Activity: Scan the data below. Pull out each line where "eapply" occurs.

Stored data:
(** A link that loses everything is eventually seen to. Take any registered
    link and any history in which it is never acknowledged and is observed to
    lose at least a thousand messages, whatever happens to other links in
    between. Its estimate is then exactly 1000 permille (rounding never stalls
    the average short of it), and no class that constrains loss at all below
    that is ever given the link by [fzn_sched_select] on a snapshot of the
    table, of any size. *)
Theorem dead_link_is_never_chosen t k e ops w out old :
  table_ok t -> Forall op_ok ops -> in_use t !! k = Some e ->
  Forall (fun o => is_ack (id e) o = false) ops -> 1000 <= count (is_loss (id e)) ops ->
  0 < max_loss_permille w < 1000 ->
  (exists e', fzn_link_get (run t ops) (id e) = Some e' /\ loss_permille e' = 1000) /\
  (let '(n, out', _) := fzn_link_snapshot (run t ops) out in
   forall i c, fzn_sched_select (Some (take (Z.to_nat n) out')) (Some w) (Some old)
               = (FZN_SCHED_OK, Some i) ->
     take (Z.to_nat n) out' !! i = Some c -> c_id c <> id e).
Proof.
  intros Hok Hops Hk Hna Hn Hw. destruct (run_ok ops t Hok Hops) as (Hok' & _ & _).
  destruct (run_losses ops t k e Hok Hops Hk Hna) as (e' & Hk' & Hid & Hl).
  assert (entry_ok e) as He by (eapply Forall_lookup_1; [apply Hok|done]).
  destruct He as (_ & _ & _ & Hp & _). rewrite smooth_n_converges in Hl by ulia.
  split; [exists e'; split; [|done]; rewrite <- Hid; by eapply get_lookup|].
  destruct (snapshot_spec (run t ops) out Hok') as (out' & -> & Ht). rewrite Ht.
  intros i c Hs Hc Heq. apply selection_admitted in Hs as (c' & Hc' & Hsat).
  rewrite Hc in Hc'. simplify_eq. apply lookup_take_Some in Hc as [Hc _].
  rewrite list_lookup_fmap in Hc. destruct (in_use (run t ops) !! i) as [e2|] eqn:Hi; [|done].
  cbn in Hc. simplify_eq. cbn in Heq.
  pose proof (link_find_unique _ _ _ Hok' Hi) as F1. pose proof (link_find_unique _ _ _ Hok' Hk') as F2.
  rewrite Heq, <- Hid, F2 in F1.
  assert (i = k) as -> by congruence. rewrite Hk' in Hi. simplify_eq.
  destruct Hsat as (_ & _ & Hsat & _). cbn in Hsat. lia.
Qed.

Definition demo_dead : fzn_link_entry := mk_entry 5 10 21 0 1400 1 101 1.

Definition demo_losses : list op := replicate (Z.to_nat 1000) (LLoss 5 200).

Lemma dead_link_is_never_chosen_witness :
  (exists e', fzn_link_get (run demo_table demo_losses) (id demo_dead) = Some e'
     /\ loss_permille e' = 1000) /\
  loss_permille <$> fzn_link_get (run demo_table (replicate 5 (LLoss 5 200))) 5 = Some 489.
Proof.
  split; [|vm_compute; reflexivity].
  assert (Forall op_ok demo_losses) as H1 by (apply Forall_replicate; exact I).
  assert (in_use demo_table !! 0%nat = Some demo_dead) as H2 by (vm_compute; reflexivity).
  assert (Forall (fun o => is_ack (id demo_dead) o = false) demo_losses) as H3
    by (apply Forall_replicate; reflexivity).
  assert (1000 <= count (is_loss (id demo_dead)) demo_losses) as H4
    by (vm_compute; discriminate).
  assert (0 < max_loss_permille (mk_class 0 100 0 0 1 0) < 1000) as H5 by (cbn; lia).
  destruct (dead_link_is_never_chosen demo_table 0 demo_dead demo_losses _ demo_out 0
              demo_table_ok H1 H2 H3 H4 H5) as [H _].
  exact H.
Defined.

Task solution:
  assert (entry_ok e) as He by (eapply Forall_lookup_1; [apply Hok|done]).
  split; [exists e'; split; [|done]; rewrite <- Hid; by eapply get_lookup|].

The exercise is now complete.